The second hit "Fahrenheit 9/11" takes from the 9/11 commission report is the movie's contention that the Bush adminstration flew bin Laden family members out of the country, without allowing the FBI to interview them, during the time when flights were grounded after the attacks.  In fact, they didn't fly out of the country until regular airline flights resumed (I got on a plane myself that same week, figuring an Orange County-Salt Lake City flight wasn't a likely target for anyone -- although everybody gave a wary look to the poor lone Arab businessman in first  class).  The FBI did have a chance to interview the people it wanted to speak with.  And the decision to allow the Saudis to be flown to a central location in Tennessee (presumably to save them from the lynch mobs that Michael Moore thinks Americans naturally become, in their natural stupidity; see "Bowling for Columbine" and his comment that Americans are the stupidest people on earth) was made by Richard Clarke, of whose judgment the Left thought so highly when his testimony to the 9/11 commission was seen as reflecting poorly on President Bush.  In other words, Michael Moore thinks that a decision made by a person who apparently never liked Bush all that much, somehow was influenced by Bush family connections to Saudi interests.  I suppose any dots can be connected if you curve the lines enough . . . .

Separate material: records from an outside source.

Lemma summarize_output_frame task output st result :
  let '(st', result', raised) := summarize_output E task output st result in
  heap st' = heap st /\ same_setup st st' /\ dispatched st' = dispatched st /\
  same_tally result result' /\ er_errors result' = er_errors result /\
  (collaborators_return E ->
   (truthy output = true -> exists n, py_len output = Returned n) ->
   raised = None).
Proof.
  unfold summarize_output.
  destruct (enable_summarization (config st)); [|done]. cbn [andb].
  destruct (truthy output) eqn:Htruthy; [|done].
  destruct (py_len output) as [n|e] eqn:Hlen.
  - destruct (200 <? n)%nat; [|done].
    destruct (summarizer_summarize E _ _) as [summary|e] eqn:Hsum; [done|].
    repeat split. intros [_ Hsummarizer] _.
    destruct (Hsummarizer (summarizer_calls st) output) as [summary Hsummary].
    congruence.
  - repeat split. intros _ Hmeasure. destruct Hmeasure as [n Hn]; [done|].
    congruence.
Qed.

(** [_execute_task] on a task of a registered workflow: the task filed
    under the id is replaced by its settled form, and nothing else in the
    workflow changes. *)
Lemma _execute_task_registered st l w task t0 result :
  registered st l w ->
  dict_get (task_id task) (wf_tasks w) = Some t0 ->
  exists st' result' success t',
    _execute_task E st l task result = Some (st', result', success) /\
    heap st'
    = <[l := set_wf_tasks (dict_modify (task_id task) (fun _ => t') (wf_tasks w)) w]>
        (heap st) /\
    settled success t0 t' /\
    same_setup st st' /\
    dispatched st' = task_id task :: dispatched st /\
    same_tally result result' /\
    length (er_errors result')
      = length (er_errors result) + (if success then 0 else 1) /\
    (collaborators_return E ->
     (exists r, handler_for st (task_action task) (task_parameters task) = Returned r /\
                measurable_output r) ->
     success = true).
Proof.
  intros Hreg Hget. pose proof Hreg as [Hl Hwid].
  unfold _execute_task. rewrite Hl. cbn [mbind option_bind].
  set (st0 := set_dispatched (task_id task :: dispatched st) st).
  assert (Hreg0 : registered st0 l w) by done.
  destruct (update_registered E st0 l w (task_id task) t0 IN_PROGRESS None None
              Hreg0 Hget) as (Hheap1 & Hreg1 & Hget1 & Hsetup1 & Hdisp1 & _).
  set (t1 := stamp_status IN_PROGRESS None None (wall_clock E (clock_reads st0)) t0) in *.
  set (w1 := set_wf_tasks (dict_modify (task_id task) (fun _ => t1) (wf_tasks w)) w) in *.
  set (st1 := fst (update_task_status E (wf_id w) (task_id task) IN_PROGRESS None None st0)) in *.
  assert (Hlen : l < length (heap st)) by (by eapply lookup_lt_Some).
  unfold try_task.
  change (default _default_handler (_action_handlers st1 !! task_action task))
    with (handler_for st1 (task_action task)).
  assert (Hhandler : handler_for st1 (task_action task) = handler_for st (task_action task)).
  { unfold handler_for. destruct Hsetup1 as (_ & _ & _ & _ & ->). done. }
  rewrite Hhandler.
  destruct (handler_for st (task_action task) (task_parameters task))
    as [task_result|e] eqn:Hrun.
  - (* the handler returns *)
    change (wf_id w) with (wf_id w1).
    destruct (update_registered E st1 l w1 (task_id task) t1 COMPLETED
                (Some task_result) None Hreg1 Hget1)
      as (Hheap2 & Hreg2 & Hget2 & Hsetup2 & Hdisp2 & _).
    set (t2 := stamp_status COMPLETED (Some task_result) None
                 (wall_clock E (clock_reads st1)) t1) in *.
    set (w2 := set_wf_tasks (dict_modify (task_id task) (fun _ => t2) (wf_tasks w1)) w1) in *.
    set (st2 := fst (update_task_status E (wf_id w1) (task_id task) COMPLETED
                       (Some task_result) None st1)) in *.
    assert (Hw2 : w2 = set_wf_tasks (dict_modify (task_id task) (fun _ => t2) (wf_tasks w)) w).
    { subst w2 w1. cbn [wf_tasks set_wf_tasks]. unfold set_wf_tasks. cbn.
      by rewrite dict_modify_twice. }
    assert (Hheap02 : heap st2 = <[l := w2]> (heap st)).
    { rewrite Hheap2, Hheap1. by rewrite list_insert_insert_eq. }
    set (result1 := set_er_results _ result).
    set (output := default PyNone (dict_get "output" task_result)).
    pose proof (review_output_frame task output st2 result1) as Hrev.
    destruct (review_output E task output st2 result1) as [[st3 result3] raised3].
    destruct Hrev as (Hheap3 & Hsetup3 & Hdisp3 & Htally3 & Herr3 & Hclean3).
    assert (Hreg3 : registered st3 l w2).
    { destruct Hreg2 as [Hl2 Hwid2]. split; [by rewrite Hheap3|].
      destruct Hsetup3 as (-> & _). done. }
    assert (Hsetup03 : same_setup st st3).
    { eapply same_setup_trans; [|exact Hsetup3].
      eapply same_setup_trans; [|exact Hsetup2]. exact Hsetup1. }
    assert (Ht1 : same_static t0 t1) by apply stamp_status_static.
    assert (Ht2 : same_static t0 t2).
    { eapply same_static_trans; [exact Ht1|apply stamp_status_static]. }
    destruct raised3 as [e|].
    + (* the critic raises *)
      set (msg := "Task " +:+ task_id task +:+ " failed: " +:+ exn_str e).
      change (wf_id w) with (wf_id w2).
      destruct (update_registered E st3 l w2 (task_id task) t2 FAILED None
                  (Some msg) Hreg3 Hget2)
        as (Hheap4 & Hreg4 & Hget4 & Hsetup4 & Hdisp4 & _).
      set (t4 := stamp_status FAILED None (Some msg) (wall_clock E (clock_reads st3)) t2) in *.
      eexists _, _, false, t4. split; [reflexivity|].
      split.
      { etrans; [exact Hheap4|]. rewrite Hheap3, Hheap02, Hw2. cbn [wf_tasks set_wf_tasks].
        rewrite list_insert_insert_eq. unfold set_wf_tasks. cbn.
        by rewrite dict_modify_twice. }
      split.
      { split; [done|]. split; [|done].
        eapply same_static_trans; [exact Ht2|apply stamp_status_static]. }
      split; [by eapply same_setup_trans|].
      split; [etrans; [exact Hdisp4|]; by rewrite Hdisp3, Hdisp2, Hdisp1|].
      split; [exact Htally3|].
      split.
      { cbn [er_errors set_er_errors]. rewrite length_app, Herr3. done. }
      intros Hcollab _. by specialize (Hclean3 Hcollab).
    + (* the critic is content *)
      pose proof (summarize_output_frame task output st3 result3) as Hsum.
      destruct (summarize_output E task output st3 result3)
        as [[st5 result5] raised5].
      destruct Hsum as (Hheap5 & Hsetup5 & Hdisp5 & Htally5 & Herr5 & Hclean5).
      assert (Hreg5 : registered st5 l w2).
      { destruct Hreg3 as [Hl3 Hwid3]. split; [by rewrite Hheap5|].
        destruct Hsetup5 as (-> & _). done. }
      destruct raised5 as [e|].
      * set (msg := "Task " +:+ task_id task +:+ " failed: " +:+ exn_str e).
        change (wf_id w) with (wf_id w2).
        destruct (update_registered E st5 l w2 (task_id task) t2 FAILED None
                    (Some msg) Hreg5 Hget2)
          as (Hheap6 & Hreg6 & Hget6 & Hsetup6 & Hdisp6 & _).
        set (t6 := stamp_status FAILED None (Some msg) (wall_clock E (clock_reads st5)) t2) in *.
        eexists _, _, false, t6. split; [reflexivity|].
        split.
        { etrans; [exact Hheap6|]. rewrite Hheap5, Hheap3, Hheap02, Hw2. cbn [wf_tasks set_wf_tasks].
          rewrite list_insert_insert_eq. unfold set_wf_tasks. cbn.
          by rewrite dict_modify_twice. }
        split.
        { split; [done|]. split; [|done].
          eapply same_static_trans; [exact Ht2|apply stamp_status_static]. }
        split; [eapply same_setup_trans; [|exact Hsetup6];
                by eapply same_setup_trans|].
        split; [etrans; [exact Hdisp6|]; by rewrite Hdisp5, Hdisp3, Hdisp2, Hdisp1|].
        split; [by eapply same_tally_trans|].
        split.
        { cbn [er_errors set_er_errors]. rewrite length_app, Herr5, Herr3. done. }
        intros Hcollab (r & Hr & Hmeasure).
        assert (r = task_result) as -> by congruence.
        by specialize (Hclean5 Hcollab Hmeasure).
      * eexists _, _, true, t2. split; [reflexivity|].
        split; [by rewrite Hheap5, Hheap3, Hheap02, Hw2|].
        split; [done|].
        split; [by eapply same_setup_trans|].
        split; [by rewrite Hdisp5, Hdisp3, Hdisp2, Hdisp1|].
        split; [by eapply same_tally_trans|].
        split; [|done].
        rewrite Herr5, Herr3. cbn. lia.
  - (* the handler raises *)
    set (msg := "Task " +:+ task_id task +:+ " failed: " +:+ exn_str e).
    change (wf_id w) with (wf_id w1).
    destruct (update_registered E st1 l w1 (task_id task) t1 FAILED None
                (Some msg) Hreg1 Hget1)
      as (Hheap2 & Hreg2 & Hget2 & Hsetup2 & Hdisp2 & _).
    set (t2 := stamp_status FAILED None (Some msg) (wall_clock E (clock_reads st1)) t1) in *.
    eexists _, _, false, t2. split; [reflexivity|].
    split.
    { etrans; [exact Hheap2|]. rewrite Hheap1. rewrite list_insert_insert_eq.
      subst w1. unfold set_wf_tasks. cbn. by rewrite dict_modify_twice. }
    split.
    { split; [done|]. split; [|done].
      eapply same_static_trans; apply stamp_status_static. }
    split; [by eapply same_setup_trans|].
    split; [etrans; [exact Hdisp2|]; by rewrite Hdisp1|].
    split; [done|].
    split.
    { cbn [er_errors set_er_errors]. by rewrite length_app. }
    intros _ (r & Hr & _). congruence.
Qed.

End OneTask.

So while it may not be true that every word of "Fahrenheit 9/11" is false, including "and" and "the," the fact that the various accurate statements are tied together by falsehoods, renders the entire conclusion false, not to mention shallow, mean-spirited, and demagogic.  To the extent any Democrat doesn't repudiate it (and John Kerry, Bill Clinton, Terry McAulliffe have all spoken favorably of the film, with only a fraction of reservation expressed if any), he shows himself no gentleman.